The Royal Pharmaceutical Society (RPS) and the Association of Pharmacy Technicians, UK (APTUK) have announced that they will jointly develop a ‘road map’ for collaborative working over the next five years.
In a statement Ash Soni, RPS president, and Tess Fenn, president of APTUK, said closer collaboration would enable the two professions to evolve together in order to provide the best care for patients.
It follows recommendations in the RPS Pharmacy Workforce Summit Report, Right place, right time, right number, published in March 2017, which highlighted that “only through integration, collaboration and emerging from traditional siloes, can effective delivery of person-centred pharmacy services be achieved.”
A key focus will be mutual consensus on the roles and responsibilities of pharmacists and pharmacist technicians to enable both professions to work to “the top of their licence”.
“This is not about fighting for turf,” Soni said. “This is about fighting for the needs of patients. We are both trying to do that in a collaborative way.”
He said that pharmacy had a key role to play in the delivery of care, but for a pharmacist to spend greater time in consultation, he or she needed to be able to have confidence in the wider pharmacy team.
“This is about looking at how we utilise the clinical expertise that is within the pharmacist’s training development alongside the skills and capabilities that a pharmacy technician has,” he explained.

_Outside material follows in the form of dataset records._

(** One stream at a time is safe.  When a single goroutine serves
    requests, whatever it does and however the other goroutines
    interleave with it, ending a scale-up never panics: every guard that is
    closed is the one this stream published, and is still open. *)
Theorem one_stream_guard_safe t0 ts n c :
  ts !! s = Some (stream n) -> (forall j t, ts !! j = Some t -> j <> s -> background t) ->
  reachable (Running (init_world t0) ts) c ->
  c <> Crashed "close of nil channel" /\ c <> Crashed "close of closed channel".
Proof.
  intros Hs Hb Hr.
  assert (H : pool_ok any_world Knows guard_panic c).
  { eapply pool_invariant; [..|exact Hr]; try done.
    split; [done|]. intros i t Hi. exists Down. split; [done|].
    apply calm_no_bad. destruct (decide (i = s)) as [->|Hne].
    - rewrite Hs in Hi. injection Hi as <-. apply stream_ok, own_scaleInferencePool.
    - apply background_ok; [split; [done|by apply not_guard_panic]|intros; by apply own_external|
      by apply elected_ok, own_external|by eapply Hb]. }
  destruct c as [w ts'|m]; [done|]. simpl in H. unfold guard_panic in H. split; intros [= ->]; tauto.
Qed.

End OneStream.

(** A stream, a reconciler and a deactivator, up to the end of a scale-up. *)
Lemma one_stream_guard_safe_witness :
  match run_sched (burst Guard.conflict_env 1 5 ++ burst Guard.conflict_env 0 26)
    (Running (init_world 0) [demo_stream 1; demo_reconciler [demo_nn]; demo_deactivator 1]) with
  | Some c => c <> Crashed "close of nil channel" /\ c <> Crashed "close of closed channel"
  | None => False
  end.
Proof.
  set (c0 := Running (init_world 0) [demo_stream 1; demo_reconciler [demo_nn]; demo_deactivator 1]).
  set (ss := burst Guard.conflict_env 1 5 ++ burst Guard.conflict_env 0 26).
  assert (Hv : is_nil (run_sched ss c0) = false) by (vm_compute; reflexivity).
  destruct (run_sched ss c0) as [c|] eqn:Hc; [|discriminate Hv].
  apply (@one_stream_guard_safe 0%nat demo_k8s demo_errutil demo_status ref_wait ref_wait_laws demo_desc 0
    [demo_stream 1; demo_reconciler [demo_nn]; demo_deactivator 1] 1); [reflexivity| |].
  - intros [|[|[|j]]] t Hj Hne; [by destruct Hne|..|discriminate Hj].
    + change (Some (demo_reconciler [demo_nn]) = Some t) in Hj.
      rewrite <- (Some_inj _ _ Hj). apply b_reconciler.
    + change (Some (demo_deactivator 1) = Some t) in Hj.
      rewrite <- (Some_inj _ _ Hj). apply b_deactivator.
  - exact (run_sched_reachable _ _ _ Hc).
Defined.

End OneStream.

“By showing how we work, as professionals, in a more effective team environment that creates enhanced patient care is what we are trying to achieve.
“I can’t have a pharmacist who is not able to practise to the top of their licence if they haven’t been given the release to do that by a suitably qualified pharmacy technician.”
He stressed the importance of recognising that pharmacy technicians are also regulated professionals and therefore have some autonomy, adding that differentiating them from dispensing assistants was key.
The two organisations will also be developing support for revalidation, due to come into force in 2018.
Fenn said: “It’s about standardising things. There are lots of aspects of professionalism and professional behaviour as well as the skills and knowledge that need to have the same principles and guidance behind them.”